Here’s the point. I didn’t know what I didn’t know, so I kept on playing the game of what I thought was expected of me. Now I know better, and now I’m happier.

CALLING MY BLUFF

One of my clients, a USA transportation and distribution company, asked to partner with me to implement an inclusion strategy with three men who happened to be sports fans. We often began our weekly progress meetings with a perfunctory sports chat. On one of these meetings where I hadn’t done my Sunday night “homework,” one of the guys asked, “Scott, what did you think about the end of the Atlanta Braves game!!??”

(Crickets as my wheels turned: What to say?)

In hindsight, it must have been divine providence that caused me to inhale and announce, authentically for the first time, that I don’t follow sports . . . at all.

(Crickets as their wheels must have been turning. What the heck?)

After (probably) two seconds that felt like two minutes, the leader of the project said: “That’s cool, Scott. What are you into? We could talk about that instead of the sports stuff.”

After some thought and a deep inhalation, I said, “One of my passions, ever since I was in high school, has been musical theater, especially in New York, on and off-Broadway.”

I waited.

My client replied, “I LOVE Broadway! My wife and I went to New York a while back and we still talk about how great the actor Patina Miller was in Sister Act. We’re getting ready to book another trip.”

His colleagues then named their favorite shows and then asked me to name my top three favorite shows of all time. (If you care: Hamilton, Rent, and Godspell.)

The Broadway baby part of me was suddenly beaming. And here’s the thing: I now know, truly know, that it doesn’t matter if they like what I like. Me being authentic and having others acknowledge my passion or interest is enough. Even if they don’t do that, I have decided, I gotta be me. Maybe it’s maturity (probably). Maybe it’s working in DEI for 30 years (definitely doesn’t hurt). Or, maybe we’re evolving as we do the work of helping organizations and managers and teammates to acknowledge that diversity isn’t an ideal; it’s the reality of people showing up to be with each other in work or play.
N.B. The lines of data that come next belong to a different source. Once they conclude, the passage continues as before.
(** * The reporting core of pytest-zebrunner

    The development follows the three sources of the agent:

    - [api/models.py]: the status and notification enumerations and the
      payload models sent to the reporting service;
    - [zebrunner_api/client.py]: the HTTP client [ZebrunnerAPI];
    - [reporting_service.py]: the orchestrator [ReportingService].

    The orchestrator imports its client from the [api] package, whose
    [client.py] is not among the sources; the client embedded here is the one
    of the [zebrunner_api] package. The orchestrator's calls fit its
    operations, with two exceptions that are pointed out where they occur:
    [get_rerun_tests], which it does not define, and the two session
    operations, which it declares without the run id that the orchestrator
    passes first, so that these calls do not bind.

    Python code that mutates the process-wide context, talks to the network
    and may raise is written in a state-and-exception monad over a [world]
    that holds the execution context, the client state and the ordered trace
    of everything observable the code did (requests sent, log records,
    handler registration, log flush, client close). *)

From Stdlib Require Import ZArith Ascii String List Bool Lia.
From stdpp Require Import base decidable option list gmap strings pretty.

Open Scope Z_scope.

(** ** Python values

    Marker arguments, marker keyword arguments and the identifiers parsed from
    a JSON response are dynamically typed in the source; [value] keeps the
    shapes that the code distinguishes. *)

Inductive value : Type :=
| VNone
| VBool (b : bool)
| VInt (z : Z)
| VStr (s : string).

#[global] Instance value_eq_dec : EqDecision value.
Proof. solve_decision. Defined.

(** Truth value of an object in a condition ([if x:]). *)
Definition truthy (v : value) : bool :=
  match v with
  | VNone => false
  | VBool b => b
  | VInt z => negb (z =? 0)%Z
  | VStr s => negb (s =? "")%string
  end.
(** [on_profile_selected]: a visible, stored, non-empty profile becomes the
    selection and the document is saved; a failing save is not caught
    here. *)
Definition on_profile_selected (profile_name : string) (w : Window)
    : Result unit * Window :=
  let profile_name := strip profile_name in
  if String.eqb profile_name EmptyString then (Ok tt, w)
  else if _is_read_only_profile profile_name then (Ok tt, w)
  else
    match dict_get profile_name (profiles (current_data w)) with
    | None | Some [] => (Ok tt, w)
    | Some _ =>
        let data := mkDocument profile_name (profiles (current_data w)) in
        match save_all data (manager w) with
        | (Ok _, st) => (Ok tt, mkWindow data st (shown w))
        | (Raise e, st) => (Raise e, mkWindow data st (shown w))
        end
    end.

(** [_reload_profile_dropdown]: the box ends on [selected] when it is
    visible, else on the first visible name, else empty; a non-empty text is
    then handed to [on_profile_selected]. *)
Definition _reload_profile_dropdown (selected : string) (w : Window)
    : Result unit * Window :=
  let visible_profiles := _visible_profile_names w in
  let text :=
    if negb (String.eqb selected EmptyString)
       && existsb (String.eqb selected) visible_profiles
    then selected
    else match visible_profiles with
         | first :: _ => first
         | [] => EmptyString
         end in
  if String.eqb text EmptyString then (Ok tt, w)
  else on_profile_selected text w.

(** [save_current_profile]; [text] is the text of the profile box and
    [values] what [collect_current_values] returns.  Only [ProfileError] is
    caught. *)
Definition save_current_profile (text : string) (values : dict PyVal) (w : Window)
    : Result unit * Window :=
  let name := strip text in
  if String.eqb name EmptyString
  then (Ok tt, _show_error (ErrorText "Please type a profile name.") w)
  else if _is_read_only_profile name
  then (Ok tt, _show_error
                 (ErrorText "Reserved name. Initial Default is internal and read-only.") w)
  else
    match upsert_profile name values (manager w) with
    | (Ok data, st) =>
        match _reload_profile_dropdown name (mkWindow data st (shown w)) with
        | (Raise (ProfileError msg), w') => (Ok tt, _show_error (ErrorOf msg) w')
        | other => other
        end
    | (Raise (ProfileError msg), st) =>
        (Ok tt, _show_error (ErrorOf msg) (mkWindow (current_data w) st (shown w)))
    | (Raise e, st) => (Raise e, mkWindow (current_data w) st (shown w))
    end.

(** [delete_selected_profile]; [confirmed] is the answer to the question
    box.  Removing the boot and resume hooks of a deleted selection is left
    to the integration code. *)
Definition delete_selected_profile (text : string) (confirmed : bool) (w : Window)
    : Result unit * Window :=
  let name := strip text in
  if String.eqb name EmptyString then (Ok tt, w)
  else if _is_read_only_profile name
  then (Ok tt, _show_error
                 (ErrorText "This profile is read-only and cannot be deleted.") w)
  else if negb confirmed then (Ok tt, w)
  else
    match delete_profile name (manager w) with
    | (Ok data, st) =>
        match _reload_profile_dropdown (selected data) (mkWindow data st (shown w)) with
        | (Raise (ProfileError msg), w') => (Ok tt, _show_error (ErrorOf msg) w')
        | other => other
        end
    | (Raise (ProfileError msg), st) =>
        (Ok tt, _show_error (ErrorOf msg) (mkWindow (current_data w) st (shown w)))
    | (Raise e, st) => (Raise e, mkWindow (current_data w) st (shown w))
    end.

(** ** [OptionControl]: the conversions between raw and displayed values *)

(** [self.ui_scale = max(1, int(ui_scale))] *)
Definition control_scale (ui_scale : Z) : Z := Z.max 1 ui_scale.

Definition _to_display (scale raw_value : Z) : Z := raw_value / scale.

Definition _to_raw (scale display_value : Z) : Z := display_value * scale.

(** ** Classifying the output of a failed run *)

Definition WARNING_PATTERNS : list string :=
  [ "not supported on this family"; "is not supported" ].

Definition FATAL_PATTERNS : list string :=
  [ "permission denied"; "command not found"; "no such file"; "failed to";
    "traceback"; "unable to"; "polkit"; "authentication" ].

Definition _is_warning_dominated_output (stdout stderr : string) : bool :=
  let text := lower (strip (Systemd.join_lines [stdout; stderr])) in
  if String.eqb text EmptyString then false
  else
    let has_warning := existsb (fun pattern => contains pattern text) WARNING_PATTERNS in
    if negb has_warning then false
    else
      let has_fatal := existsb (fun pattern => contains pattern text) FATAL_PATTERNS in
      negb has_fatal.

(** ** Applying values and integrations *)

(** What an action hands to the executor: [run_async] or
    [run_shell_async], each with the state of the pkexec box. *)
Inductive Request : Type :=
| RunCommand (command : list string) (use_pkexec : bool)
| RunShell (script : string) (use_pkexec : bool).

(** What the actions read besides the values: the boxes of the system page,
    and whether the boot service and the resume hook are found enabled. *)
Record SystemPage : Type := mkSystemPage {
  use_pkexec_checked : bool;
  apply_boot_checked : bool;
  apply_resume_checked : bool;
  auto_sync_checked : bool;
  boot_integration_enabled : bool;
  resume_integration_enabled : bool
}.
And so that’s the personal learning I bring to workshops lately. It’s not enough to ask your teammates who they are, what they value, or what matters to them. If leaders aren’t able and willing, and even excited, to “go below the waterline” to be a little more vulnerable, we can’t expect those we lead to feel that it’s safe to share their love of Broadway, their passion for anime, their healthy addiction to a video game, or their volunteer work with animals. We are whole and complex people seeking a sense of belongingness for our whole being, not just our skills and talents.

THREE WAYS TO CREATE AN ENVIRONMENT OF BELONGINGNESS.

*Remember the power of open-ended questions in one-on-ones or staff gatherings.

  • What’s something you do in your free time that brings you joy?
  • If money was no object, what would do with your time to contribute to the world?
  • What should I know about you so that I can be a better manager or mentor to you?

*Remember that leaders usually set the stage for what’s safe, what’s acceptable, what’s allowable, and what is normal in the workplace culture. Be willing to answer the above questions yourself first, even before you ask others to share. You are the model, the pacesetter.

*Check out this book I like: Belonging: The Key to Transforming and Maintaining Diversity, Inclusion and Equality at Work by Kathryn Jacob, Sue Unerman, and Mark Edwards, 2020.